[Recent progress in iron metabolism and iron-related anemia].

Iron is an essential metal not only in oxygen delivery, but also in cell proliferation and drug metabolism, while it is a very toxic metal producing reactive oxygen species(ROS). In order to avoid the toxicity and shortage of iron, the level of iron is strictly regulated in the body and cells. The central player regulating the amount of iron in the body is hepcidin. Hepcidin inhibits the release of iron from enterocytes and macrophages by accelerating the degradation of ferroportin, which is an exporter of iron.

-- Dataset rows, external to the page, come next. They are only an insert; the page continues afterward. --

Lemma collect_ids (commands : list command) :
  forall command_list command_ids command_list' command_ids',
  collect commands command_list command_ids
  = Some (command_list', command_ids') ->
  command_ids' = command_ids ++ map str (map c_id commands).
Proof.
  induction commands as [|c rest IH]; simpl;
    intros command_list command_ids command_list' command_ids' H.
  - injection H as _ <-. now rewrite app_nil_r.
  - destruct (json_loads (c_command_data c)); [|discriminate].
    apply IH in H. now rewrite H, <- app_assoc.
Qed.

(** The two ways a poll can end: the store as it was (nothing pending, or
    an exception), or the selected rows marked and the built list
    returned. *)
Lemma get_pending_commands_cases (device_id : string) (db : database) :
  (exists r, get_pending_commands device_id db = (r, db)) \/
  (exists command_list,
     get_pending_commands device_id db
     = (Ok command_list,
        update_status_in sent
          (map str (map c_id (select_commands device_id pending db))) db)).
Proof.
  unfold get_pending_commands, fetch_pending, mark_sent.
  destruct (collect _ [] []) as [[command_list command_ids]|] eqn:E;
    [|left; eexists; reflexivity].
  apply collect_ids in E. rewrite app_nil_l in E. subst command_ids.
  destruct (map str _) as [|p ps] eqn:Eids; [left; eexists; reflexivity|].
  rewrite <- Eids.
  destruct (_ >? _); [left|right]; eexists; reflexivity.
Qed.

(** Once the selected rows are marked, none of them is selected again. *)
Lemma select_after_update (device_id : string) (db : database) :
  select_commands device_id pending
    (update_status_in sent
       (map str (map c_id (select_commands device_id pending db))) db) = [].
Proof.
  destruct (select_commands device_id pending (update_status_in sent _ db))
    as [|c l] eqn:E in |- *; [reflexivity|exfalso].
  assert (Hc : In c (c :: l)) by now left.
  rewrite <- E in Hc. apply select_commands_in in Hc as (Hin & Hdev & Hst).
  simpl in Hin. apply in_map_iff in Hin as (c0 & Hc0 & Hin0).
  destruct (id_in (c_id c0) _) eqn:Hid.
  - subst c. discriminate Hst.
  - subst c0.
    assert (Hsel : In c (select_commands device_id pending db))
      by now apply select_commands_in.
    apply (in_map c_id) in Hsel. apply id_in_map_str in Hsel. congruence.
Qed.

(** ** The schema constraints hold in every reachable store *)

Lemma autoincrement_fresh (seq : Z) (ids : list Z) (i : Z) :
  In i ids -> i < autoincrement seq ids.
Proof.
  unfold autoincrement. induction ids as [|x ids IH]; simpl; [easy|].
  intros [->|Hin]; [|specialize (IH Hin)]; lia.
Qed.

Lemma filter_keeps_keys_distinct (row key : Type) (column : row -> key)
    (keep : row -> bool) :
  forall rows, NoDup (map column rows) ->
               NoDup (map column (filter keep rows)).
Proof.
  intros rows. induction rows as [|r rows IH]; simpl; [easy|].
  intros H. inversion H as [|? ? Hr Hrows]; subst.
  destruct (keep r); simpl; [constructor|]; auto.
  rewrite in_map_iff in *. intros (r' & Hkey & Hin).
  apply Hr. exists r'. split; [assumption|]. now apply filter_In in Hin.
Qed.

Lemma NoDup_snoc {A : Type} (l : list A) (x : A) :
  NoDup l -> ~ In x l -> NoDup (l ++ [x]).
Proof.
  intros Hl Hx. induction Hl as [|y l Hy Hl IH]; simpl.
  - constructor; [easy|constructor].
  - constructor.
    + rewrite in_app_iff. simpl. intros [H|[H|[]]]; [easy|].
      apply Hx. now left.
    + apply IH. intros H. apply Hx. now right.
Qed.

Lemma find_device_none (device_id : string) (l : list device) :
  find (fun d => String.eqb (d_device_id d) device_id) l = None ->
  ~ In device_id (map d_device_id l).
Proof.
  intros Hf Hin. apply in_map_iff in Hin as (d & Hd & Hin).
  apply (find_none _ _ Hf) in Hin. simpl in Hin.
  rewrite <- Hd, String.eqb_refl in Hin. discriminate.
Qed.

Lemma map_c_id_update (f : command -> bool) (s : status) (l : list command) :
  map c_id (map (fun c => if f c then set_status s c else c) l) = map c_id l.
Proof.
  rewrite map_map. apply map_ext. intros c. now destruct (f c).
Qed.

Lemma map_d_device_id_update (f : device -> bool) (t : string)
    (l : list device) :
  map d_device_id (map (fun d => if f d then set_last_seen t d else d) l)
  = map d_device_id l.
Proof.
  rewrite map_map. apply map_ext. intros d. now destruct (f d).
Qed.

Lemma schema_ok_insert_command (device_id command_type command_data t : string)
    (db : database) :
  schema_ok db ->
  schema_ok (insert_command device_id command_type command_data t db).
Proof.
  intros [Hc Hd]. split; [|exact Hd]. simpl.
  rewrite map_app. simpl. apply NoDup_snoc; [assumption|].
  intros Hin. apply (autoincrement_fresh (seq_commands db)) in Hin. lia.
Qed.

Lemma schema_ok_insert_device (device_id : string)
    (n o p : option string) (b : option Z) (t t' : string) (db : database) :
  schema_ok db ->
  ~ In device_id (map d_device_id (devices db)) ->
  schema_ok (insert_device device_id n o p b t t' db).
Proof.
  intros [Hc Hd] Hnew. split; [exact Hc|]. simpl.
  rewrite map_app. simpl. now apply NoDup_snoc.
Qed.

Lemma schema_ok_init_db (now : datetime) (db : database) :
  schema_ok db -> schema_ok (init_db now db).
Proof.
  intros H. unfold init_db.
  destruct (devices db) as [|d l] eqn:E; simpl; [|exact H].
  apply schema_ok_insert_device; [exact H|]. now rewrite E.
Qed.

Lemma schema_ok_get_pending_commands (device_id : string) (db : database) :
  schema_ok db -> schema_ok (snd (get_pending_commands device_id db)).
Proof.
  intros [Hc Hd].
  destruct (get_pending_commands_cases device_id db) as [[r E]|[cl E]];
    rewrite E; simpl; [now split|].
  split; [|exact Hd]. simpl. now rewrite map_c_id_update.
Qed.

Lemma schema_ok_serve (now : datetime) (r : request) (db : database) :
  schema_ok db -> schema_ok (serve now r db).
Proof.
  intros H. destruct r; simpl.
  - now apply schema_ok_init_db.
  - unfold register_device. destruct (find _ (devices db)) eqn:E.
    + destruct H as [Hc Hd]. split; [exact Hc|]. simpl.
      now rewrite map_d_device_id_update.
    + destruct (binds_as_optional_integer _); [|exact H].
      apply schema_ok_insert_device; [exact H|].
      now apply find_device_none.
  - exact H.
  - exact H.
  - now apply schema_ok_insert_command.
  - exact H.
  - exact H.
  - now apply schema_ok_get_pending_commands.
  - destruct H as [Hc Hd]. split; [|exact Hd]. simpl.
    now rewrite map_c_id_update.
  - unfold delete_device. destruct (count_devices device_id db =? 0); [exact H|].
    destruct H as [Hc Hd]. split; simpl; now apply filter_keeps_keys_distinct.
  - unfold delete_sms_log. destruct (binds_as_integer sms_id); [|exact H].
    simpl. destruct (Z.of_nat _ =? 0); exact H.
Qed.

Lemma schema_ok_empty : schema_ok empty_db.
Proof. split; constructor. Qed.

Lemma reachable_schema_ok (db : database) : reachable db -> schema_ok db.
Proof.
  induction 1.
  - apply schema_ok_init_db, schema_ok_empty.
  - now apply schema_ok_serve.
Qed.

(** ** Every stored payload is a [json.dumps] output *)

Lemma payloads_ok_update (f : command -> bool) (s : status) (db : database) :
  payloads_ok db ->
  payloads_ok
    (with_commands
       (map (fun c => if f c then set_status s c else c) (commands db)) db).
Proof.
  unfold payloads_ok. simpl. rewrite !Forall_forall. intros H c Hc.
  apply in_map_iff in Hc as (c0 & <- & Hin).
  destruct (f c0); simpl; now apply H.
Qed.

Lemma payloads_ok_serve (now : datetime) (r : request) (db : database) :
  payloads_ok db -> payloads_ok (serve now r db).
Proof.
  intros H. destruct r; simpl; try exact H.
  - unfold init_db. destruct (_ =? 0); exact H.
  - unfold register_device. destruct (find _ (devices db)); [exact H|].
    destruct (binds_as_optional_integer _); exact H.
  - unfold payloads_ok. simpl. apply Forall_app. split; [exact H|].
    constructor; [|constructor]. now exists (q_command_data data).
  - destruct (get_pending_commands_cases device_id db) as [[r E]|[cl E]];
      rewrite E; simpl; [exact H|].
    now apply payloads_ok_update.
  - now apply payloads_ok_update.
  - unfold delete_device. destruct (count_devices device_id db =? 0); [exact H|].
    unfold payloads_ok in *. simpl. rewrite Forall_forall in *.
    intros c Hc. apply filter_In in Hc. now apply H.
  - unfold delete_sms_log. destruct (binds_as_integer sms_id); [|exact H].
    simpl. destruct (Z.of_nat _ =? 0); exact H.
Qed.

Lemma reachable_payloads_ok (db : database) : reachable db -> payloads_ok db.
Proof.
  induction 1.
  - unfold init_db. simpl. constructor.
  - now apply payloads_ok_serve.
Qed.

(** ** Delivery, one call after the other *)

Lemma get_pending_commands_nothing (device_id : string) (db : database) :
  select_commands device_id pending db = [] ->
  get_pending_commands device_id db = (Ok [], db).
Proof.
  intros E. unfold get_pending_commands, fetch_pending. now rewrite E.
Qed.

(** Above the limit the UPDATE is refused: the poll fails and the rows stay
    pending. *)
Lemma get_pending_commands_too_many (device_id : string) (db : database) :
  payloads_ok db ->
  0 <= SQLITE_MAX_VARIABLE_NUMBER ->
  SQLITE_MAX_VARIABLE_NUMBER
  < Z.of_nat (List.length (select_commands device_id pending db)) ->
  get_pending_commands device_id db = (Unhandled, db).
Proof.
  intros Hp Hlimit Hmany.
  unfold get_pending_commands, fetch_pending, mark_sent.
  destruct (collect_dumped _ (select_commands_dumped device_id pending db Hp)
              [] []) as (items & -> & Hitems).
  rewrite !app_nil_l.
  destruct (select_commands device_id pending db) as [|c l];
    [simpl in Hmany; lia|].
  cbn [map].
  replace (Z.of_nat (List.length (str (c_id c) :: map str (map c_id l)))
           >? SQLITE_MAX_VARIABLE_NUMBER) with true; [reflexivity|].
  symmetry. rewrite Z.gtb_ltb. apply Z.ltb_lt.
  cbn [List.length] in *. now rewrite !length_map.
Qed.

(** (get_pending_commands, called twice with nothing in between, with no
    more pending rows than the UPDATE can bind.)
    In every store the server can reach, with [N] rows pending for the
    device and [N] within the variable limit: the first call returns [N]
    entries, one per pending row and in the rows' order, each with the
    row's id and type and the structured payload that was serialised into
    the row; the second call returns the empty list and leaves the store as
    the first call left it; afterwards each of the [N] rows is in the store
    with status sent and every row with one of their ids has status sent.
    When nothing is pending the call returns the empty list, does not fail,
    and the store is unchanged. *)
Theorem deliver_pending_twice (device_id : string) (db : database) :
  reachable db ->
  Z.of_nat (List.length (select_commands device_id pending db))
  <= SQLITE_MAX_VARIABLE_NUMBER ->
  exists items db1,
    get_pending_commands device_id db = (Ok items, db1) /\
    Forall2 delivers (select_commands device_id pending db) items /\
    List.length items
    = List.length (select_commands device_id pending db) /\
    get_pending_commands device_id db1 = (Ok [], db1) /\
    (forall c, In c (select_commands device_id pending db) ->
               In (set_status sent c) (commands db1)) /\
    (forall c, In c (commands db1) ->
               In (c_id c) (map c_id (select_commands device_id pending db)) ->
               c_status c = sent) /\
    (select_commands device_id pending db = [] ->
     items = [] /\ db1 = db).
Proof.
  intros Hr Hlimit. pose proof (reachable_payloads_ok db Hr) as Hp.
  destruct (get_pending_commands_dumped device_id db Hp Hlimit)
    as (items & Hitems & Hcall).
  clear Hlimit.
  destruct (select_commands device_id pending db) as [|c0 pend] eqn:E.
  - exists items, db. inversion Hitems; subst.
    split; [exact Hcall|]. split; [constructor|]. split; [reflexivity|].
    split; [now apply get_pending_commands_nothing|].
    split; [intros c []|]. split; [intros c _ []|]. now split.
  - rewrite <- E in *.
    exists items,
      (update_status_in sent
         (map str (map c_id (select_commands device_id pending db))) db).
    split; [exact Hcall|]. split; [exact Hitems|].
    split; [symmetry; eapply Forall2_length; exact Hitems|].
    split; [apply get_pending_commands_nothing, select_after_update|].
    split; [|split].
    + intros c Hc. simpl. apply in_map_iff. exists c. split.
      * apply (in_map c_id) in Hc. apply id_in_map_str in Hc. now rewrite Hc.
      * now apply select_commands_in in Hc.
    + intros c Hc Hid. simpl in Hc.
      apply in_map_iff in Hc as (c1 & Hc1 & Hin).
      destruct (id_in (c_id c1) _) eqn:Hin1; subst c; [reflexivity|].
      apply id_in_map_str in Hid. congruence.
    + rewrite E. discriminate.
Qed.

(** ** The device listing *)

Lemma insert_by_created_at_perm (d : device) (l : list device) :
  Permutation (insert_by_created_at d l) (d :: l).
Proof.
  induction l as [|x l IH]; simpl; [reflexivity|].
  destruct (String.leb (d_created_at d) (d_created_at x)); [reflexivity|].
  rewrite IH. apply perm_swap.
Qed.

Lemma order_by_created_at_perm (l : list device) :
  Permutation (order_by_created_at l) l.
Proof.
  induction l as [|d l IH]; simpl; [reflexivity|].
  rewrite insert_by_created_at_perm. now constructor.
Qed.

The amount of cellular iron is regulated by the IRE (iron responsive element) and IRP (iron regulatory protein) system. IRP1 and 2, whose activities depend on the concentration of cellular iron, bind to IRE, and regulate the translation of iron-related genes, which have IRE in 5' or 3'-UTR to balance iron uptake and utilization. Iron is utilized for the generation of heme and the iron-sulfur (Fe-S) cluster in mitochondoria. Mutations of genes involved in heme biosynthesis, iron-sulfur (Fe-S) cluster biogenesis, or Fe-S cluster transport cause an accumulation of iron in mitochondoria, leading to the onset of inherited sideroblastic anemia. The most common inherited sideroblastic anemia is X-linked sideroblastic anemia (XLSA) caused by mutations of the erythroid-specific delta-aminolevulinate synthase gene (ALAS2), which is the first enzyme involved in heme biosynthesis in erythroid cells. However, there are still significant numbers of cases with genetically undefined, inherited sideroblastic anemia. Molecular analysis of these cases will contribute to the understanding of mitochondrial iron metabolism.